Je n'ai pas pris la peine de répondre à son SMS, car je compte bien lui répondre de vive voix. Aucun de ses arguments en béton ne seront capable d'arrêter ma tempête de reproches, contrairement au loup et son pauvre soufflet contre les trois petits cochons.

Et ça, Alexandre, pour être un petit cochon...! La comparaison est on ne peut mieux choisie.

J'en avais plus qu'assez de me faire marcher sur les pieds, de me faire rabaisser au rang de moins que rien par des hommes. Mon idée de devenir folle était née à cause de ce sentiment, et encore aujourd'hui, malgré mes efforts, ce sentiment persistait.

Il fallait que ça change, une bonne fois pour toute.

Je n'étais pas assez bête pour croire qu'Alexandre allait changer (parce que personne ne change vraiment), mais il fallait bien que quelqu'un lui dise ses quatre vérités, histoire qu'il se remette en question.

Et ses paroles de vendredi soir, au café, ça n'avait été que du vent ? "J'ai mal réagi, gneugneugneu, je m'excuse, gneugneugneu". Mais où était le comportement qui accompagnait ses dires ? Je ne remerciais pas les dessins animés Disney de m'avoir fait croire au prince charmant : ça n'était qu'un mythe.

Qu'est-ce que j'avais pu être naïve de prendre son discours comme parole d'évangile. On ne m'y reprendrait plus.

Au lieu de rentrer directement chez moi, j'avais suivi le trajet proposé par le GPS pour me rendre chez Alexandre. Il n'habitait qu'à quelques kilomètres de chez moi, d'où le fait que je puisse régulièrement croiser son Audi grise les matins de semaine.

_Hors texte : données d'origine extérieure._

(** A tag that has been placed was there or has been chosen. *)
Lemma eachSlot_placed {A} (slot : A → string) choose placed slots p r t :
  eachSlot slot choose placed slots = (p, r) → t ∈ p → t ∈ placed ∨ ∃ i a pl, slots !! i = Some a ∧ r !! i = Some t ∧ choose pl a = Some t.
Proof.
  revert placed p r. induction slots as [|a slots IH]; intros placed p r; cbn; [intros [= <- <-]; by left|].
  destruct (choose placed a) as [t'|] eqn:Hc; destruct (eachSlot _ _ _ slots) as [p' r'] eqn:Hr; intros [= <- <-] Ht;
    destruct (IH _ _ _ Hr Ht) as [Hin|(i & a' & pl & ? & ? & ?)]; try (right; by exists (S i), a', pl).
  - apply elem_of_union in Hin as [->%elem_of_singleton|?]; [right; by exists 0%nat, a, placed|by left].
  - by left.
Qed.

(** ** Refilling *)

Definition suitable (live placed : gset string) (t : string) : Prop := hole t = false ∧ t ∈ live ∧ t ∉ placed.
#[export] Instance suitable_dec live placed t : Decision (suitable live placed t).
Proof. rewrite /suitable. apply _. Defined.

(** The first suitable tag of the whole list. *)
Definition refillChoice (live : gset string) (fillOrder : list string) (placed : gset string) (s : string) : option string :=
  if hole s then list_find (suitable live placed) fillOrder ≫= λ x, Some x.2 else None.
(** The escalation at the end of [failoverCheck]: the others are probed and the
    selection is updated, the slow nodes counting as slow for that update. *)
Definition escalate (E : GroupEnv) (failed slow : gset string) (result : gmap string Z) (g : URLTestGroup) : gmap string Z * URLTestGroup :=
  let others := filter (λ t, t ∉ failed ∧ t ∉ slow) (g_outbounds g) in
  let '(r, g) := testNodes E others false g in
  (r ∪ result, set_failoverSlow ∅ (performSelectionUpdate E false (set_failoverSlow slow g)).1).

(** [func (g) failoverCheck(ctx)]; [E2] and [E3] surround the second probes and
    the full run. *)
Definition failoverCheck (E E2 E3 : GroupEnv) (g : URLTestGroup) : gmap string Z * URLTestGroup :=
  let held := failoverHeld g in
  match held with
  | [] => escalate E3 ∅ ∅ ∅ g
  | _ =>
      let '(result, g) := testNodes E held false g in
      if env_ctxErr E then (result, g)
      else
        let failed := list_to_set (filter (λ t, isSome (historyOf E t tcp g) = false) held) in
        let '(failed, slow, result, g, ended) := confirm E2 held failed ∅ result g in
        if ended then (result, g)
        else if bool_decide (failed = ∅) && bool_decide (slow = ∅) then (result, g) else escalate E3 failed slow result g
  end.
(* ===== verification/GroupSelect.v ===== *)
(** The node a group without a balancer selects: the policies of least_test and
    of failover, and what a failover check may move. *)

From Stdlib Require Import ssreflect.
From S2P Require Import Prelude GoBytes GoStrings Netip Metadata Router Balancer Group.

(** [t] may be selected for [network]: it is an outbound of the group that
    supports the network, and [d] is the delay its last probe left, under the tag
    it has for the network [via]. *)
Definition candidateFor (E : GroupEnv) (via network : string) (g : URLTestGroup) (t : string) (d : Z) : Prop :=
  t ∈ g_outbounds g ∧ supportsNetwork E t network = true ∧ hi_Delay <$> historyOf E t via g = Some d.

(** The least delay, the first of several. *)
Definition fastestOf (E : GroupEnv) (network : string) (g : URLTestGroup) (t : string) (d : Z) : Prop :=
  candidateFor E tcp network g t d ∧ ∀ t' d', candidateFor E tcp network g t' d' → d ≤ d'.

(** The fewest penalties, and among those the least delay. *)
Definition leastPenalised (E : GroupEnv) (network excludeTag : string) (g : URLTestGroup) (t : string) : Prop :=
  ∃ d, candidateFor E tcp network g t d ∧ realTag E t tcp ≠ excludeTag ∧
    ∀ t' d', candidateFor E tcp network g t' d' → realTag E t' tcp ≠ excludeTag →
      penaltyOf (realTag E t tcp) g < penaltyOf (realTag E t' tcp) g ∨ penaltyOf (realTag E t tcp) g = penaltyOf (realTag E t' tcp) g ∧ d ≤ d'.
(** The members that answered, each in its slot. *)
Lemma answered_lookup (r : gmap string Z) (current : list string) i s :
  ((λ t, if negb (hole t) && isSome (r !! t) then t else EmptyString) <$> current) !! i = Some s → hole s = false →
  current !! i = Some s ∧ is_Some (r !! s).
Proof.
  rewrite list_lookup_fmap. destruct (current !! i) as [t|]; [|done]. cbn. intros [= <-]. destruct (hole t), (r !! t) eqn:Hr; cbn; done.
Qed.
Lemma lookup_answered (r : gmap string Z) (current : list string) i t :
  current !! i = Some t → hole t = false → is_Some (r !! t) →
  ((λ t, if negb (hole t) && isSome (r !! t) then t else EmptyString) <$> current) !! i = Some t.
Proof. intros Hi Hh [d Hd]. by rewrite list_lookup_fmap Hi /= Hh Hd. Qed.

(** What the slots of a check are, and that the rest of the group is kept. *)
Definition checked (E : GroupEnv) (size : Z) (b : balancer) (g : URLTestGroup) (r : gmap string Z) (g' : URLTestGroup) (next : list string) : Prop :=
  (∃ g1, same_group g g1 ∧ g' = setSlots next b g1) ∧
  length next = Nat.max (Z.to_nat size) (length (b_slots b)) ∧ NoDup (occupied next) ∧
  (∀ t, t ∈ occupied next → t ∈ b_slots b ∨ t ∈ g_outbounds g) ∧
  (∀ i t, b_slots b !! i = Some t → hole t = false → is_Some (r !! t) → next !! i = Some t) ∧
  (∀ i t, b_slots b !! i = Some t → hole t = false → ∃ t', next !! i = Some t' ∧ hole t' = false) ∧
  (∀ i s t, next !! i = Some s → hole s = true ∨ r !! s = None → t ∈ g_outbounds g → answers E t → t ∈ next ∨ t ∈ b_slots b).

Section check.
Context (E : GroupEnv) (b : balancer) (r : gmap string Z) (n1 : list string) (r0 : gmap string Z) (size : nat) (looked : list string) (fill : nat).
#[local] Definition current0 : list string := b_slots b.
#[local] Definition n0 : list string := grow size ((λ t, if negb (hole t) && isSome (r0 !! t) then t else EmptyString) <$> current0).
Hypothesis current_once : NoDup (occupied current0).
Hypothesis refilled : refilling E n0 r0 looked fill n1 r.
Hypothesis looked_new : ∀ t, t ∈ looked → t ∉ used current0.

Lemma n1_alive i t : n1 !! i = Some t → hole t = false → is_Some (r !! t) ∧ (current0 !! i = Some t ∨ t ∈ looked).
Proof using refilled.
  intros Hi Hh. destruct (rf_from _ _ _ _ _ _ _ refilled i t Hi Hh) as [H0|[? ?]]; [|auto].
  apply grow_lookup in H0 as [H0|?]; [|congruence]. apply answered_lookup in H0 as [? ?]; [|done].
  split; [by eapply rf_result|by left].
Qed.

(** The slots at the end. *)
#[local] Definition n3 : list string := backToAny r (used (backToSlot r current0 n1)) current0 (backToSlot r current0 n1).

Lemma length_backToSlot : length (backToSlot r current0 n1) = length n1.
Proof using. rewrite /backToSlot length_imap. done. Qed.

Lemma n2_once : NoDup (occupied (backToSlot r current0 n1)).
Proof using current_once refilled.
  apply NoDup_occupied. intros i j t Hi Hj Hh.
  assert (∀ i s0, n1 !! i = Some s0 → s0 = t → dead r t = true → False) as Hno.
  { intros k s0 Hk -> [_ Hd]%dead_spec. destruct (n1_alive k t Hk Hh) as [[d Hs] _]. congruence. }
  apply backToSlot_lookup in Hi as (s1 & Hi & [[-> _]|(_ & Hci & Hd1)]), Hj as (s2 & Hj & [[-> _]|(_ & Hcj & Hd2)]).
  - eapply occupied_lookup; [apply (rf_NoDup _ _ _ _ _ _ _ refilled)|done..].
  - exfalso. by eapply (Hno i).
  - exfalso. by eapply (Hno j).
  - by eapply occupied_lookup.
Qed.

Lemma n3_facts :
  length n3 = length n1 ∧ NoDup (occupied n3) ∧ (∀ i t, n1 !! i = Some t → hole t = false → n3 !! i = Some t) ∧
  (∀ i t, n3 !! i = Some t → n1 !! i = Some t ∨ (dead r t = true ∧ t ∈ current0)) ∧
  (∀ i t, (i < length n1)%nat → current0 !! i = Some t → dead r t = true → ∃ t', n3 !! i = Some t' ∧ hole t' = false).
Proof using current_once refilled.
  destruct (backToAny_ok r current0 (used (backToSlot r current0 n1)) (backToSlot r current0 n1)) as (H1 & H2 & H3 & H4); [done|apply n2_once|].
  rewrite length_backToSlot in H1. rewrite -/n3 in H1 H2 H3 H4.
  assert (∀ i s0, n1 !! i = Some s0 → is_Some (backToSlot r current0 n1 !! i)) as Hsome.
  { intros i s0 Hi. apply lookup_lt_is_Some. rewrite length_backToSlot. by eapply lookup_lt_Some. }
  split_and!; [done|done| | |].
  - intros i t Hi Hh. apply H3; [|done]. destruct (Hsome _ _ Hi) as [s Hs]. rewrite Hs.
    apply backToSlot_lookup in Hs as (s0 & Hs0 & [[-> _]|(? & _)]); congruence.
  - intros i t Hi. destruct (H4 i t Hi) as [Hs|?]; [|by right].
    apply backToSlot_lookup in Hs as (s0 & Hs0 & [[-> _]|(_ & Hc & Hd)]); [by left|right]. split; [done|]. by eapply list_elem_of_lookup_2.
  - intros i t Hi Hc Hd. apply lookup_lt_is_Some in Hi as [s0 Hs0]. destruct (Hsome _ _ Hs0) as [s Hs].
    exists s. apply dead_spec in Hd as Hdt.
    assert (hole s = false) as Hh; [|split; [by apply H3|done]].
    apply backToSlot_lookup in Hs as (s1 & Hs1 & [[-> Hno]|(_ & Hc' & Hd')]); [|by apply dead_spec in Hd' as [? _]].
    destruct (hole s1) eqn:Hh; [|done]. specialize (Hno eq_refl t Hc). congruence.
Qed.

Lemma n3_checked (outbounds : list string) :
  (∀ t, t ∈ looked → t ∈ outbounds) → (∀ t, t ∈ outbounds → t ∉ used current0 → t ∈ looked) → (∀ t, t ∈ outbounds → hole t = false) →
  length n3 = Nat.max size (length current0) ∧ NoDup (occupied n3) ∧ (∀ t, t ∈ occupied n3 → t ∈ current0 ∨ t ∈ outbounds) ∧
  (∀ i t, current0 !! i = Some t → hole t = false → is_Some (r !! t) → n3 !! i = Some t) ∧
  (∀ i t, current0 !! i = Some t → hole t = false → ∃ t', n3 !! i = Some t' ∧ hole t' = false) ∧
  (∀ i s t, n3 !! i = Some s → hole s = true ∨ r !! s = None → t ∈ outbounds → answers E t → t ∈ n3 ∨ t ∈ current0).
Proof using current_once refilled looked_new.
  intros Hl1 Hl2 Hh. destruct n3_facts as (L3 & N3 & K3 & F3 & D3). pose proof (rf_length _ _ _ _ _ _ _ refilled) as L1.
  rewrite /n0 length_grow length_fmap in L1.
  assert (∀ i t, current0 !! i = Some t → hole t = false → is_Some (r !! t) → n3 !! i = Some t) as Hkeep.
  { intros i t Hi Ht Hr. apply K3, Ht. apply (rf_keeps _ _ _ _ _ _ _ refilled), Ht. apply lookup_grow. apply lookup_answered; [done|done|].
    destruct (rf_new _ _ _ _ _ _ _ refilled t Hr) as [?|[_ Hlk]]; [done|]. exfalso. apply (looked_new _ Hlk). apply used_spec.
    split; [by eapply list_elem_of_lookup_2|done]. }
  split_and!; [by rewrite L3|done| |done| |].
  - intros t [Ht [i Hi]%list_elem_of_lookup]%occupied_elem. destruct (F3 i t Hi) as [Hi1|[_ ?]]; [|by left].
    destruct (n1_alive i t Hi1 Ht) as [_ [?|?]]; [left; by eapply list_elem_of_lookup_2|right; auto].
  - intros i t Hi Ht. destruct (r !! t) as [d|] eqn:Hr; [exists t; split; [apply Hkeep; by rewrite ?Hr|done]|].
    apply (D3 i t); [|done|by apply dead_spec]. apply lookup_lt_Some in Hi. lia.
  - intros i s t Hi Hs Ht Ha. destruct (decide (t ∈ used current0)) as [[? _]%used_spec|Hu]; [by right|left].
    assert (∃ s1, n1 !! i = Some s1 ∧ hole s1 = true) as (s1 & Hs1 & Hh1).
    { assert (is_Some (n1 !! i)) as [s1 Hs1] by (apply lookup_lt_is_Some; apply lookup_lt_Some in Hi; lia). exists s1. split; [done|].
      destruct (hole s1) eqn:Hh1; [done|]. exfalso. assert (s = s1) as -> by (rewrite (K3 _ _ Hs1 Hh1) in Hi; congruence).
      destruct (n1_alive i s1 Hs1 Hh1) as [[d ?] _]. destruct Hs; congruence. }
    assert (t ∈ n1) as [j Hj]%list_elem_of_lookup by (eapply (rf_all _ _ _ _ _ _ _ refilled); [by apply Hl2|done|exact Hs1|done]).
    eapply list_elem_of_lookup_2, K3; [done|auto].
Qed.
End check.

Lemma no_hole_n3 b r n1 : emptySlot 0 n1 = None → n3 b r n1 = n1.
Proof.
  intros He. assert (backToSlot r (current0 b) n1 = n1) as Hb.
  { apply list_eq. intros i. rewrite /backToSlot list_lookup_imap. destruct (n1 !! i) as [s|] eqn:Hi; [|done]. cbn. f_equal.
    assert (hole s = false) as Hs by (eapply emptySlot_None; [exact He| |done]; lia). rewrite Hs. by case_match. }
  rewrite /n3 Hb. destruct (current0 b); cbn; [done|]. by rewrite He.
Qed.

Lemma used_elem t l : hole t = false → t ∈ used l ↔ t ∈ l.
Proof. rewrite used_spec. tauto. Qed.

(** The group: distinct tags, none of them empty. *)
Definition outbounds_ok (g : URLTestGroup) : Prop := NoDup (g_outbounds g) ∧ ∀ t, t ∈ g_outbounds g → hole t = false.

Par chance, quelqu'un sort de l'immeuble au moment où je me pointe devant la porte, ce qui me permet de pénétrer dans la cour intérieure. Je repère le nom d'Alexandre sur les boîtes aux lettres, et monte à l'étage correspondant à son appartement.

Devant la porte, je me retiens de frapper contre le bois avec violence jusqu'à ce que quelqu'un vienne m'ouvrir. Au contraire, dans le but de maintenir l'effet de surprise, je toque trois petits coups secs.

Comme je m'y attendais, la porte s'ouvre sur Alexandre. La première chose qui me saute aux yeux sont ses vêtements, car je ne l'ai jamais vu porter autre chose qu'un costard.

Il est vêtu d'un t-shirt noir et d'un jean, tout ce qu'il y a de plus basique. Pourtant, le fait que ce soit lui qui porte ces vêtements rend la tenue bien plus élégante.

Jenna, on est pas venu pour jouer les Cristina Córdula !

...et encore moins pour se dire que ses vêtements seraient bien mieux sur son plancher plutôt que sur lui !

Je secoue vivement la tête comme pour reprendre mes esprits. Alexandre, les sourcils froncés, à l'air très surpris de me voir.

Pff, quel comédien !

« Je ne savais pas que tu- » commence-t-il.

Rien que d'entendre sa voix me met hors de moi. Pour le faire taire, je n'ai trouvé qu'une solution : abattre mon poing fermé sur son épaule.

Dommage que je ne porte pas de bagues. Ça aurait été largement plus douloureux pour lui que pour moi.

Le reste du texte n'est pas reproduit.